Bibliographic Details
Main Author: Ravindran, Prabu
Publication Date: 2023
Other Authors: Owens, Frank C., Costa, Adriana, Rodrigues, Brunela Pollastrelli, Chavesta, Manuel, Montenegro, Rolando, Shmulsky, Rubin, Wiedenhoeft, Alex C.
Format: Article
Language: eng
Source: Repositório Institucional da UNESP
Download full: http://dx.doi.org/10.22382/wfs-2023-15
https://hdl.handle.net/11449/308896
Summary: Previous studies on computer vision wood identification (CVWID) have assumed or implied that the quality of sanding or knifing preparation of the transverse surface of wood specimens could influence model performance, but its impact is unknown and largely unexplored.
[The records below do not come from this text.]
(** * Multi-agent grant-document pipeline: a shallow embedding

    The development follows the Python sources under [agents/] and
    [ingestion/vector_store.py]:

    - [Py]                 the few [str] methods the agents rely on;
    - data model           [Metadata], [Doc], [Citation], [State];
    - [External]           the two outbound calls (similarity search, LLM),
                           with state passing and a trace of the calls made;
    - [Supervisor], [DocumentRetriever], [CrossDocument], [QA],
      [SourceTracker]      one module per agent class.

    Text is modelled by [string], a sequence of 8-bit characters.  Code
    points outside ASCII are carried as their UTF-8 bytes (this is how the
    keyword tables below are written); case mapping, digits and whitespace
    are those of the ASCII range, so the string layer agrees with CPython
    on ASCII text. *)

From Stdlib Require Import String Ascii List ZArith Lia Bool Permutation.
From stdpp Require Import gmap strings list pretty.

Set Warnings "-clear-no-such-hyp".

Open Scope string_scope.

(* ===================================================================== *)
(** * Python [str] methods *)
(* ===================================================================== *)

Module Py.

Definition code (c : ascii) : N := N_of_ascii c.

Definition is_upper (c : ascii) : bool := (65 <=? code c)%N && (code c <=? 90)%N.
Definition is_lower (c : ascii) : bool := (97 <=? code c)%N && (code c <=? 122)%N.
Definition is_digit (c : ascii) : bool := (48 <=? code c)%N && (code c <=? 57)%N.

(** [str.isspace] on the ASCII range: TAB, LF, VT, FF, CR, the four
    separators FS, GS, RS, US, and the blank. *)
Definition is_space (c : ascii) : bool :=
  ((9 <=? code c)%N && (code c <=? 13)%N)
  || ((28 <=? code c)%N && (code c <=? 32)%N).

Definition lower_char (c : ascii) : ascii :=
  if is_upper c then ascii_of_N (code c + 32) else c.
Definition upper_char (c : ascii) : ascii :=
  if is_lower c then ascii_of_N (code c - 32) else c.

Fixpoint map_chars (f : ascii -> ascii) (s : string) : string :=
  match s with
  | EmptyString => EmptyString
  | String c s' => String (f c) (map_chars f s')
  end.

(** [s.lower()] and [s.upper()]. *)
Definition lower : string -> string := map_chars lower_char.
Definition upper : string -> string := map_chars upper_char.

(** [s.split()] without argument: maximal runs of non-blank characters.
    [w] is the word being read. *)
Fixpoint split_from (w : string) (s : string) : list string :=
  match s with
  | EmptyString => match w with EmptyString => [] | _ => [w] end
  | String c s' =>
      if is_space c
      then match w with
           | EmptyString => split_from EmptyString s'
           | _ => w :: split_from EmptyString s'
           end
      else split_from (w ++ String c EmptyString) s'
  end.
Definition split (s : string) : list string := split_from EmptyString s.

Fixpoint lstrip (s : string) : string :=
  match s with
  | String c s' => if is_space c then lstrip s' else s
  | EmptyString => EmptyString
  end.
Definition rstrip (s : string) : string := String.rev (lstrip (String.rev s)).
(** [s.strip()]. *)
Definition strip (s : string) : string := rstrip (lstrip s).

(** [needle in hay]. *)
Fixpoint contains (needle hay : string) : bool :=
  String.prefix needle hay
  || match hay with
     | EmptyString => false
     | String _ hay' => contains needle hay'
     end.

(** [s.replace(old, new)] for a non-empty [old]: occurrences are replaced
    from left to right without overlap.  [skip] counts the characters of
    the occurrence just replaced that are still to be dropped. *)
Fixpoint replace_from (old new : string) (skip : nat) (s : string) : string :=
  match s with
  | EmptyString => EmptyString
  | String c s' =>
      match skip with
      | S k => replace_from old new k s'
      | O =>
          if String.prefix old s
          then new ++ replace_from old new (String.length old - 1) s'
          else String c (replace_from old new 0 s')
      end
  end.
Definition replace (old new s : string) : string := replace_from old new 0 s.

(** [s[:n]]. *)
Definition take (n : nat) (s : string) : string := String.substring 0 n s.

(** Truthiness of a string: [bool(s)]. *)
Definition truthy (s : string) : bool :=
  match s with EmptyString => false | _ => true end.

(** [x in table] for a list of strings. *)
Definition in_list (x : string) (table : list string) : bool :=
  existsb (String.eqb x) table.

(** [sum(1 for x in xs if p(x))]. *)
Definition count {A} (p : A -> bool) (xs : list A) : nat :=
  length (List.filter p xs).

End Py.

(* ===================================================================== *)
(** * Data model *)
(* ===================================================================== *)

(** A metadata value that is either a string or an integer (page numbers
    are written as strings by the PDF loader, chunk indices as integers). *)
Inductive PyVal := PStr (s : string) | PInt (n : Z).

#[global] Instance PyVal_eq_dec : EqDecision PyVal.
Proof. solve_decision. Defined.

#[global] Instance PyVal_countable : Countable PyVal.
Proof.
  refine (inj_countable'
            (fun v => match v with PStr s => inl s | PInt n => inr n end)
            (fun x => match x with inl s => PStr s | inr n => PInt n end) _).
  intros []; reflexivity.
Defined.

(** [bool(v)] and [str(v)]. *)
Definition pyval_truthy (v : PyVal) : bool :=
  match v with PStr s => Py.truthy s | PInt n => negb (n =? 0)%Z end.
Definition pyval_str (v : PyVal) : string :=
  match v with PStr s => s | PInt n => pretty n end.

(** The metadata mapping of a document; [None] is an absent key. *)
Record Metadata := mkMetadata {
  source : option string;
  filename : option string;
  page_number : option PyVal;
  page : option PyVal;
  grant_group : option string;
  document_type : option string;
  chunk_index : option Z
}.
This study investigates how variations in surface preparation quality of test specimens could affect the predictive accuracy of a previously published 24-class XyloTron CVWID model for Peruvian timbers. The model was trained on images of Peruvian wood specimens prepared at 1500 sanding grit and tested on images of independent specimens (not used in training) prepared across a series of progressively coarser sanding grits (1500, 800, 600, 400, 240, 180, and 80) and high-quality knife cuts. The results show that while there was a drop in performance at the lowest sanding grit of 80, most of the higher grits and knife cuts did not exhibit statistically significant differences in predictive accuracy. These results lay the groundwork for a future larger-scale investigation into how the quality of surface preparation in both training and testing data will impact CVWID model accuracy.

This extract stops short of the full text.